Compared to my painful and ugly 11 minutes script... uuuhg !


Again, thank you very much for sharing your knowledge, your help/time and staying with me. 👍 😁 I hope we will meet again and maybe/hopefully have a proper conversation on programming/scripting !

Thanks 🙏.

[–] AernaLingus@hexbear.net 1 points 3 months ago* (last edited 3 months ago)

Yeah I know that feeling, I posted and add unnecessary noise to Phil Harvey's forum about something I though was a "bug" or odd behavior with EXIF-tool, while it's was just my lacking reading skills... I felt so dumb :/

Happens to the best of us! As long as you make a genuine effort to find a solution, I think most people will be happy to help regardless.

As for the version of the unique name code you wrote, you got the spirit! The problem is that the try block will only catch the exception the first time around, so if there are two duplicates the uncaught exception will terminate the script. Separately, when working with exceptions it's important to be mindful of which particular exceptions the code in the try block might throw and when. In this case, if the move is to another directory in the same filesystem, shutil.move will match the behavior of os.rename which throws different types of exceptions depending on what goes wrong and what operating system you're on. Importantly, on Windows, it will throw an exception if the file exists, but this will not generally occur on Unix and the file will be overwritten silently.

(actually, I just realized that this may be an issue with pasting in your Python code messing up the indentation--one of the flaws of Python.
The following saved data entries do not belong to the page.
(** X7: the maintainability index returned by [calculateComplexity] is a
    finite number, not negative, exactly when at least one function is
    found in the files; then the average cyclomatic complexity is positive.
    When no function is found the average is 0 and the index is plus
    infinity. *)
Theorem maintainability_finite_iff_functions_found
    (rf : string -> option string) (ln : Q -> Q) (paths : list string) :
  let c := EE.calculateComplexity rf ln paths in
  ((0 < functionsFound rf paths)%nat ->
     (0 < EE.cyclomatic c)%Q /\
     exists q : Q, EE.maintainabilityIndex c = Fin q /\ (0 <= q)%Q) /\
  (functionsFound rf paths = 0%nat ->
     EE.cyclomatic c = 0%Q /\ EE.maintainabilityIndex c = PosInf).
Proof.
  cbv zeta. unfold EE.calculateComplexity.
  rewrite complexity_totals. cbn [Nat.add].
  split.
  - intros Hfn.
    destruct (Nat.ltb_spec 0 (functionsFound rf paths)) as [_|Hz]; [|lia].
    cbn [EE.cyclomatic EE.maintainabilityIndex].
    assert (Havg : (0 < Qnat (pathsCounted rf paths) / Qnat (functionsFound rf paths))%Q).
    { apply Qlt_shift_div_l; [apply Qnat_pos, Hfn|]. rewrite Qmult_0_l.
      apply Qnat_pos. pose proof (pathsCounted_ge_files rf paths).
      pose proof (functionsFound_files rf paths Hfn). lia. }
    split; [exact Havg|].
    unfold Math_log. rewrite (Qsign_pos _ Havg).
    cbn [jmul jsub jadd jneg]. apply jmax_zero_fin.
  - intros Hz. rewrite Hz. cbn [Nat.ltb Nat.leb EE.cyclomatic EE.maintainabilityIndex].
    split; reflexivity.
Qed.

Lemma maintainability_finite_iff_functions_found_witness :
  exists q : Q,
    EE.maintainabilityIndex
      (EE.calculateComplexity (fun _ => Some "function f() { if (x) { } }")
         (fun _ => 0%Q) ["a.js"]) = Fin q /\ (0 <= q)%Q.
Proof.
  refine (proj2 (proj1 (maintainability_finite_iff_functions_found
                          (fun _ => Some "function f() { if (x) { } }")
                          (fun _ => 0%Q) ["a.js"]) _)).
  vm_compute. lia.
Defined.


Lemma split_char_from_length (x : ascii) (s seg : list ascii) :
  (1 <= List.length (split_char_from x seg s))%nat.
Proof.
  revert seg. induction s as [|c s IH]; intros seg; simpl; [lia|].
  destruct (is_char x c); simpl; [lia | apply IH].
Qed.

Lemma filter_length_bound {A : Type} (f : A -> bool) (l : list A) :
  (List.length (List.filter f l) <= List.length l)%nat.
Proof. induction l as [|a l IH]; simpl; [lia|]. destruct (f a); simpl; lia. Qed.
If this was your actual code, I think it would work:)

        try:
          shutil.move(d['SourceFile'], subdirectory)
        except:
          i = 0
          while os.path.exists(d['SourceFile']):
            i += 1
            base_name, extension = os.path.splitext(d['SourceFile'])
            new_filename = f"{base_name}-{i}{extension}"
          print(new_filename)
          os.rename(d['SourceFile'], new_filename)
          shutil.move(new_filename, subdirectory)

(oh, and I should have mentioned this earlier, but: for Markdown parsers that support it (including Lemmy and GitHub) if you put the name of the language you're writing in after your opening triple ` (e.g. ```python or ```bash) it'll give you syntax highlighting for that language (although not as complete as what you'd see in an actual code editor))
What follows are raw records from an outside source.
(** * Creo barcode plug-in: the barcode core, embedded and verified

    A shallow embedding of the self-contained core of the plug-in:
    - the special-character codec, the symbology validator and the
      precondition chain of [BarcodeGenerator::generate]
      (creo-barcode-plugin/src/barcode_generator.cpp);
    - the dependency-free Code 128 encoder (src/barcode_pure_c.c);
    - the grid layout and the batch insertion of the COM bridge
      (creo-barcode-plugin/src/creo_com_bridge.cpp);
    - the batch processor (src/batch_processor.cpp);
    and of the code around it:
    - the data synchronisation checker (src/data_sync_checker.cpp);
    - the version check and the validation of the settings
      (creo-barcode-plugin/src/version_check.cpp, settings_dialog.cpp);
    - the members of the COM bridge behind the batch operations, the C
      interface and the menu handlers
      (creo-barcode-plugin/src/creo_com_bridge.cpp, barcode_c_api.cpp,
      menu_manager.cpp).

    Part I holds the model, Part II the properties; each part is
    continued for the code around the core.

    Conventions.  A [char] is an [ascii]; a [std::string] is a [string].
    A C [int] is a [Z] kept in the 32-bit range by [Int32.wrap], written at
    every operation that can leave the range.  A [double] is a primitive
    binary64 [float].  Collaborators that live outside the repository (the
    ZXing writer, the PNG codec, the file system, the CAD host) are fields
    of an interface record that the operations take as an argument. *)

From Stdlib Require Import ZArith List Bool Lia String Ascii.
From Stdlib Require Import Floats DecimalString DecimalPos.
Import ListNotations.

Local Open Scope string_scope.
Local Open Scope Z_scope.

(* ================================================================== *)
(** * Part I.  The model                                               *)
(* ================================================================== *)

(** ** Machine integers *)

Module Int32.

Definition INT_MAX : Z := 2147483647.
Definition INT_MIN : Z := -2147483648.

(** Two's-complement reduction of a mathematical integer to an [int]. *)
Definition wrap (z : Z) : Z := (z + 2147483648) mod 4294967296 - 2147483648.

Definition add (a b : Z) : Z := wrap (a + b).
Definition sub (a b : Z) : Z := wrap (a - b).
Definition mul (a b : Z) : Z := wrap (a * b).
(** C's [/] and [%] truncate towards zero. *)
Definition div (a b : Z) : Z := wrap (Z.quot a b).
Definition rem (a b : Z) : Z := Z.rem a b.

(** [static_cast<int>] of a [size_t]. *)
Definition of_size (n : nat) : Z := wrap (Z.of_nat n).

End Int32.

(** ** Characters *)

Module Char.

(** The value of a [char] read as [unsigned char]. *)
Definition ord (c : ascii) : Z := Z.of_N (N_of_ascii c).

(** The value of a [char] read as a signed [char]. *)
Definition sord (c : ascii) : Z :=
  if ord c <? 128 then ord c else ord c - 256.

(** [static_cast<char>] of an [int]. *)
Definition chr (z : Z) : ascii := ascii_of_N (Z.to_N (z mod 256)).

Definition backslash : ascii := chr 92.
Definition letter_x : ascii := chr 120.

Definition between (lo hi : Z) (c : ascii) : bool :=
  (lo <=? ord c) && (ord c <=? hi).

(** <cctype> in the default "C" locale. *)
Definition isdigit (c : ascii) : bool := between 48 57 c.
Definition isupper (c : ascii) : bool := between 65 90 c.
Definition islower (c : ascii) : bool := between 97 122 c.
Definition isalpha (c : ascii) : bool := isupper c || islower c.
Definition isalnum (c : ascii) : bool := isalpha c || isdigit c.
Definition isspace (c : ascii) : bool := (ord c =? 32) || between 9 13 c.
Definition toupper (c : ascii) : ascii :=
  if islower c then chr (ord c - 32) else c.

Definition char_is (code : Z) (c : ascii) : bool := ord c =? code.

End Char.

(** [std::string] helpers. *)

Fixpoint string_forallb (p : ascii -> bool) (s : string) : bool :=
  match s with
  | EmptyString => true
  | String c r => p c && string_forallb p r
  end.

Definition string_empty (s : string) : bool :=
  match s with EmptyString => true | String _ _ => false end.

(** ** The special-character codec (barcode_generator.cpp, 54-102) *)

Module Codec.

Import Char.

(** One digit as [operator<<] prints it under [std::hex] (lower case). *)
Definition hex_digit (d : Z) : ascii :=
  if d <? 10 then chr (48 + d) else chr (87 + d).

(** [operator<<(int)] under [std::hex] for the value of an [unsigned
    char]: the shortest digit string, so one digit below 16 and two
    from 16 to 255. *)
Definition format_hex (n : Z) : string :=
  if n <? 16 then String (hex_digit n) EmptyString
  else String (hex_digit (n / 16)) (String (hex_digit (n mod 16)) EmptyString).

(** [std::setw(w) << std::setfill(f)]: pad on the left up to width [w]. *)
Fixpoint pad_left (k : nat) (f : ascii) (s : string) : string :=
  match k with
  | O => s
  | S k' => String f (pad_left k' f s)
  end.

Definition setw_setfill (w : nat) (f : ascii) (s : string) : string :=
  pad_left (w - String.length s) f s.

(** The body of the loop of [encodeSpecialChars] for one byte [c]. *)
Definition encode_char (c : ascii) : string :=
  if (ord c <? 32) || (126 <? ord c) then
    String backslash (String letter_x
      (setw_setfill 2 (chr 48) (format_hex (ord c))))
  else if char_is 92 c then
    String backslash (String backslash EmptyString)
  else
    String c EmptyString.

Fixpoint encodeSpecialChars (input : string) : string :=
  match input with
  | EmptyString => EmptyString
  | String c rest => encode_char c ++ encodeSpecialChars rest
  end.

(** *** [std::stoi(str, nullptr, 16)]

    The standard library routine, as the C++ standard defines it through
    [strtol]: leading white space is skipped, one sign is accepted, then
    an optional [0x]/[0X] prefix, then the longest run of hexadecimal
    digits.  It throws ([None]) only when no digit at all could be read,
    or when the value does not fit an [int]; characters left over after
    the digits are ignored. *)

Definition hex_value (c : ascii) : option Z :=
  if between 48 57 c then Some (ord c - 48)
  else if between 97 102 c then Some (ord c - 87)
  else if between 65 70 c then Some (ord c - 55)
  else None.

Fixpoint skip_space (s : string) : string :=
  match s with
  | String c r => if isspace c then skip_space r else s
  | EmptyString => s
  end.

Fixpoint read_hex (acc : option Z) (s : string) : option Z :=
  match s with
  | String c r =>
      match hex_value c with
      | Some d =>
          read_hex (Some (16 * match acc with Some a => a | None => 0 end + d)) r
      | None => acc
      end
  | EmptyString => acc
  end.

Definition strip_sign (s : string) : bool * string :=
  match s with
  | String c r =>
      if char_is 45 c then (true, r) else if char_is 43 c then (false, r) else (false, s)
  | EmptyString => (false, s)
  end.

Definition strip_0x (s : string) : string :=
  match s with
  | String c0 (String c1 (String c2 r)) =>
      if char_is 48 c0 && (char_is 120 c1 || char_is 88 c1)
         && match hex_value c2 with Some _ => true | None => false end
      then String c2 r else s
  | _ => s
  end.

Definition stoi16 (s : string) : option Z :=
  let '(neg, s1) := strip_sign (skip_space s) in
  match read_hex None (strip_0x s1) with
  | None => None
  | Some v =>
      let r := if neg then - v else v in
      if (Int32.INT_MIN <=? r) && (r <=? Int32.INT_MAX) then Some r else None
  end.

(** [input[i]]; never asked outside the string. *)
Definition char_at (input : string) (i : nat) : ascii :=
  match String.get i input with
  | Some c => c
  | None => Ascii.zero
  end.

(** The [while] loop of [decodeSpecialChars] (73-100), from index [i]
    with [decoded] built so far.  Every turn advances [i], so
    [length input] turns of [fuel] see the loop to its end. *)
Fixpoint decode_loop (fuel : nat) (input : string) (i : nat) (decoded : string)
  : string :=
  match fuel with
  | O => decoded
  | S fuel' =>
      if (i <? String.length input)%nat then
        if char_is 92 (char_at input i) && (i + 1 <? String.length input)%nat then
          if char_is 92 (char_at input (i + 1)) then
            decode_loop fuel' input (i + 2)
              (decoded ++ String backslash EmptyString)
          else if char_is 120 (char_at input (i + 1))
                  && (i + 3 <? String.length input)%nat then
            let hexStr := substring (i + 2) 2 input in
            match stoi16 hexStr with
            | Some value =>
                decode_loop fuel' input (i + 4)
                  (decoded ++ String (chr value) EmptyString)
            | None =>
                decode_loop fuel' input (i + 1)
                  (decoded ++ String (char_at input i) EmptyString)
            end
          else
            decode_loop fuel' input (i + 1)
              (decoded ++ String (char_at input i) EmptyString)
        else
          decode_loop fuel' input (i + 1)
            (decoded ++ String (char_at input i) EmptyString)
      else decoded
  end.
Really cool that you figured out how to do it with exiftool natively--I'll be honest, I probably wouldn't have persevered enough to come up with that had it been me! Very interesting that it ended up being slower than the Python script, which I wouldn't have expected. One thing that comes to mind is that my script more or less separates the reads and writes: first it reads all the metadata, then it moves all the files (there are also reads to check for file existence in the per-file operations, but my understanding is that this happens in compact contiguous areas of the drive and the amount of data read is tiny). If exiftool performs the entire operation for one file at a time, it might end up being slower due to how storage access works.


Happy to have been able to help! Best of luck to you.